To summarize – Evidence from carbon dating, language analysis (e.g., use of Pilate, rabid anti-Semitism, the allusion to rumors about Mary, etc.) and citation as well as First Century non-Christian sources, show that the Gospels were written in the Second Century. Moreover, inferences from the artwork confirm this conclusion. By 160 A.D. we know, without question, that all four gospels were in circulation, and by 180 A.D. they were considered authoritative. Yet this is more than 100 years after Jesus’ [supposed] death.
2 comments:
"Plenty of stories, but no evidence. I’m currently working with the theory that most of the history we were taught is baloney, and that the Roman military wrote the gospels as a war tactic against the Jews."

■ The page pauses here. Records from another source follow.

(** The identities of a clone are those its copy was given. *)
Lemma subtree_ids_clone `{StyleObject} options options' e n c :
  applyStyles options
    (applyPosition options' (removeScrollLimits (cloneNode e n).1)) = Some c ->
  map nid (subtree c) = map nid (subtree (cloneNode e n).1).
Proof.
  intros ->%subtree_ids_applyStyles.
  by rewrite subtree_ids_applyPosition, subtree_ids_removeScrollLimits.
Qed.

Lemma allocatorFresh_cloneAndAddToDOM `{StyleObject} target options d data d' :
  allocatorFresh d ->
  cloneAndAddToDOM target options d = Return data d' ->
  allocatorFresh d'.
Proof.
  intros [Hp Hb] Hrun.
  apply cloneAndAddToDOM_attached in Hrun as (e & c & _ & Hc & _ & -> & ->).
  destruct (cloneNode_ids e (nextId d)) as [Hlt Hall].
  split; cbn [preceding body nextId].
  - eapply Forall_impl; [exact Hp|]. intros x. apply idsBelow_weaken. lia.
  - apply idsBelow_node.
    + destruct (body d). simpl. apply idsBelow_nid in Hb. simpl in Hb. lia.
    + replace (children (appendChild (body d) c))
        with (children (body d) ++ [c]) by (by destruct (body d)).
      apply Forall_app. split.
      * apply idsBelow_children in Hb.
        eapply Forall_impl; [exact Hb|]. intros x. apply idsBelow_weaken. lia.
      * constructor; [|constructor]. apply idsBelow_ids.
        rewrite (subtree_ids_clone _ _ _ _ _ Hc).
        apply Forall_map. eapply Forall_impl; [exact Hall|].
        simpl. intros x ?. lia.
Qed.

Lemma allocatorFresh_remove data d d' :
  allocatorFresh d -> remove data d = Return tt d' -> allocatorFresh d'.
Proof.
  intros [Hp Hb].
  unfold remove, bind, body_contains, gets, body_removeChild, removeChild, ret.
  destruct (contains (body d) (element data)); [|by intros [= <-]].
  destruct (existsb _ (children (body d))); [|done].
  intros [= <-]. split; [done|]. cbn [body nextId setBody].
  apply idsBelow_node; [by apply idsBelow_nid in Hb|]. cbn [children].
  apply idsBelow_children in Hb. revert Hb. generalize (children (body d)).
  intros l Hl. induction Hl as [|x r Hx _ IH]; [constructor|].
  rewrite filter_cons. case_decide; [by constructor|done].
Qed.

(** * Further properties of the code *)

(** ** What [cloneElement] returns *)











(** ** The nodes of a clone are new *)

Lemma Forall_ids_elem (P : NodeId -> Prop) (l : list HTMLElement) k :
  Forall (fun x => P (nid x)) l -> k ∈ map nid l -> P k.
Proof.
  induction 1 as [|x r Hx _ IH]; simpl.
  - by intros ?%elem_of_nil.
  - intros [->|?]%elem_of_cons; auto.
Qed.

Lemma contains_ids e k : contains e k = true <-> k ∈ map nid (subtree e).
Proof.
  induction e as [i t a s cs IH] using HTMLElement_ind. simpl.
  rewrite orb_true_iff, bool_decide_eq_true, elem_of_cons.
  assert (Hcs : existsb (fun c => contains c k) cs = true
                <-> k ∈ map nid (flat_map subtree cs)).
  { induction IH as [|c r Hc _ IHr]; simpl.
    - split; [done|by intros ?%elem_of_nil].
    - by rewrite orb_true_iff, map_app, elem_of_app, Hc, IHr. }
  rewrite Hcs. split; intros [?|?]; auto.
Qed.

Lemma contains_false_ids e k :
  contains e k = false <-> k ∉ map nid (subtree e).
Proof. rewrite <- contains_ids. by destruct (contains e k). Qed.

Lemma cloneNode_unique e : forall n, uniqueIds (cloneNode e n).1.
Proof.
  unfold uniqueIds.
  induction e as [i t a s cs IH] using HTMLElement_ind. intros n. simpl.
  match goal with |- context [?f cs (Pos.succ n)] =>
    assert (Hcs : forall m,
      (m ≤ (f cs m).2)%positive
      ∧ Forall (fun x => (m ≤ nid x < (f cs m).2)%positive)
               (flat_map subtree (f cs m).1)
      ∧ NoDup (map nid (flat_map subtree (f cs m).1)));
    [|specialize (Hcs (Pos.succ n)); destruct (f cs (Pos.succ n)) as [cs' n']]
  end.
  - induction IH as [|c r Hc _ IHr]; intros m; simpl.
    + split; [lia|]. split; constructor.
    + specialize (Hc m). destruct (cloneNode_ids c m) as [Hlt Hall].
      destruct (cloneNode c m) as [c' n1].
      match goal with |- context [?f r n1] =>
        destruct (IHr n1) as (Hle & Hrest & Hnd); destruct (f r n1) as [r' n2]
      end.
      simpl in *. split; [lia|]. split.
      * apply Forall_app. split.
        -- eapply Forall_impl; [exact Hall|]. simpl. intros x ?. lia.
        -- eapply Forall_impl; [exact Hrest|]. simpl. intros x ?. lia.
      * rewrite map_app. apply NoDup_app. split; [done|]. split; [|done].
        intros k Hk1 Hk2.
        apply (Forall_ids_elem (fun j => (m ≤ j < n1)%positive)) in Hk1;
          [|done].
        apply (Forall_ids_elem (fun j => (n1 ≤ j < n2)%positive)) in Hk2;
          [|done].
        lia.
  - simpl in *. destruct Hcs as (Hle & Hall & Hnd).
    apply NoDup_cons. split; [|done]. intros Hk.
    apply (Forall_ids_elem (fun j => (Pos.succ n ≤ j < n')%positive)) in Hk;
      [|done].
    lia.
Qed.

Lemma idsBelow_not_contains n k e :
  idsBelow n e -> (n ≤ k)%positive -> contains e k = false.
Proof.
  intros He Hnk. apply idsBelow_contains.
  unfold idsBelow in *. eapply Forall_impl; [exact He|].
  simpl. intros x ?. lia.
Qed.

(** X3.  A successful [cloneElement] leaves the tree of the document
    untouched and returns a detached subtree made of new nodes only: its
    nodes are pairwise distinct and none of them is a node of the
    document. *)
Theorem cloneElement_detached `{StyleObject} (target : ElementTarget)
    (options : CloneOptions) (d d' : Document) (clone : HTMLElement) :
  allocatorFresh d ->
  cloneElement target options d = Return clone d' ->
  preceding d' = preceding d
  ∧ body d' = body d
  ∧ uniqueIds clone
  ∧ Forall (fun x =>
              contains (body d') (nid x) = false
              ∧ Forall (fun r => contains r (nid x) = false) (preceding d'))
           (subtree clone).
Proof.
  intros [Hp Hb] (e & He & Hc & ->)%cloneElement_returns.
  cbn [preceding body]. do 2 (split; [done|]).
  pose proof (subtree_ids_clone _ _ _ _ _ Hc) as Hids.
  split.
  - unfold uniqueIds. rewrite Hids. apply cloneNode_unique.
  - destruct (cloneNode_ids e (nextId d)) as [_ Hall].
    apply Forall_forall. intros x Hx.
    assert (Hge : (nextId d ≤ nid x)%positive).
    { apply (Forall_ids_elem (fun j => (nextId d ≤ j)%positive)
               (subtree (cloneNode e (nextId d)).1)).
      - eapply Forall_impl; [exact Hall|]. simpl. intros y ?. lia.
      - rewrite <- Hids. apply list_elem_of_In, in_map.
        by apply list_elem_of_In. }
    split; [by eapply idsBelow_not_contains|].
    eapply Forall_impl; [exact Hp|]. intros r Hr.
    by eapply idsBelow_not_contains.
Qed.

Lemma cloneElement_detached_witness :
  preceding pageAfterCopy = preceding page
  ∧ body pageAfterCopy = body page
  ∧ uniqueIds (removeScrollLimits (cloneNode card 6).1)
  ∧ Forall (fun x =>
              contains (body pageAfterCopy) (nid x) = false
              ∧ Forall (fun r => contains r (nid x) = false)
                       (preceding pageAfterCopy))
           (subtree (removeScrollLimits (cloneNode card 6).1)).
Proof.
  apply (cloneElement_detached (TargetId "card") noOptions page).
  - split; repeat constructor.
  - vm_compute. reflexivity.
Defined.

(** ** The empty identifier *)

Lemma findById_unfold id e :
  findById id e
  = if decide (elementId e = Some id) then Some e
    else hd_error (omap (findById id) (children e)).
Proof.
  destruct e as [i t a s cs]. simpl. case_decide as Hid; [done|]. clear Hid.
  induction cs as [|c r IH]; simpl; [done|].
  by destruct (findById id c).
Qed.

Lemma findById_empty e : findById "" e = None.
Proof.
  induction e as [i t a s cs IH] using HTMLElement_ind.
  rewrite findById_unfold. simpl.
  rewrite decide_False.
  - induction IH as [|c r Hc _ IHr]; simpl; [done|]. by rewrite Hc.
  - unfold elementId. simpl. destruct (a !! "id") as [v|]; [|done].
    case_decide; [done|congruence].
Qed.

Lemma getElementById_empty d : getElementById d "" = None.
Proof.
  unfold getElementById. generalize (preceding d ++ [body d]).
  intros l. induction l as [|e r IH]; simpl; [done|].
  by rewrite findById_empty.
Qed.

(** X4.  The empty string names no element: given [""] as target, each of
    the four operations throws "Element not found" on every document and
    leaves it as it was, even when an element carries an empty [id]
    attribute. *)
Theorem empty_id_throws `{RenderingEngine} `{StyleObject}
    (options : CloneOptions) (d : Document) :
  cloneElement (TargetId "") options d = Throw (Error "Element not found") d
  ∧ cloneAndAddToDOM (TargetId "") options d
    = Throw (Error "Element not found") d
  ∧ getFullDimensions (TargetId "") d = Throw (Error "Element not found") d
  ∧ checkScrollLimits (TargetId "") d = Throw (Error "Element not found") d.
Proof.
  assert (Hr : resolve (TargetId "") d = None) by apply getElementById_empty.
  repeat split.
  - by apply cloneElement_unresolved.
  - unfold cloneAndAddToDOM, bind. by rewrite cloneElement_unresolved.
  - unfold getFullDimensions, bind. by rewrite cloneElement_unresolved.
  - unfold checkScrollLimits, bind, gets. by rewrite Hr.
Qed.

Whatever, but you're going to have to work through a ton of data from old Roman records and non-biblical sources that have been collected in the last 1000+ years. Can you think of another example when the ancient Romans performed such a tactic to support your argument? Were the Jews that big of a deal to the Roman military? It seem a stretch to call the Romans anti-Semitic, because they acted the same in all their conquered lands. Their imperial tendencies didn't show partiality to any particular group. The books that ended up in the bible were surely put together by early Romanized Christians, but Roman elite had their own "official" religion. At times, but not always, they persecuted Christians. (Early Christians weren't big on freedom of worship and wouldn't honor the Roman Gods as oppose to the rural "pagans" who merely didn't mind who worshiped what.) Why would the Romans set up another religion to compete or conflict with their own?
Whatever, good luck ...
It is jesus pbuh grave and some 125 kilometres his mother grave also is there on top of murree hill near pindi point, which the original name of this hill was mary resting place and also in quran similar location is said concerning both of them been given refuge
after those post cruxification scenario. So the location and information r both matching because no other place we r getting any information about being dead.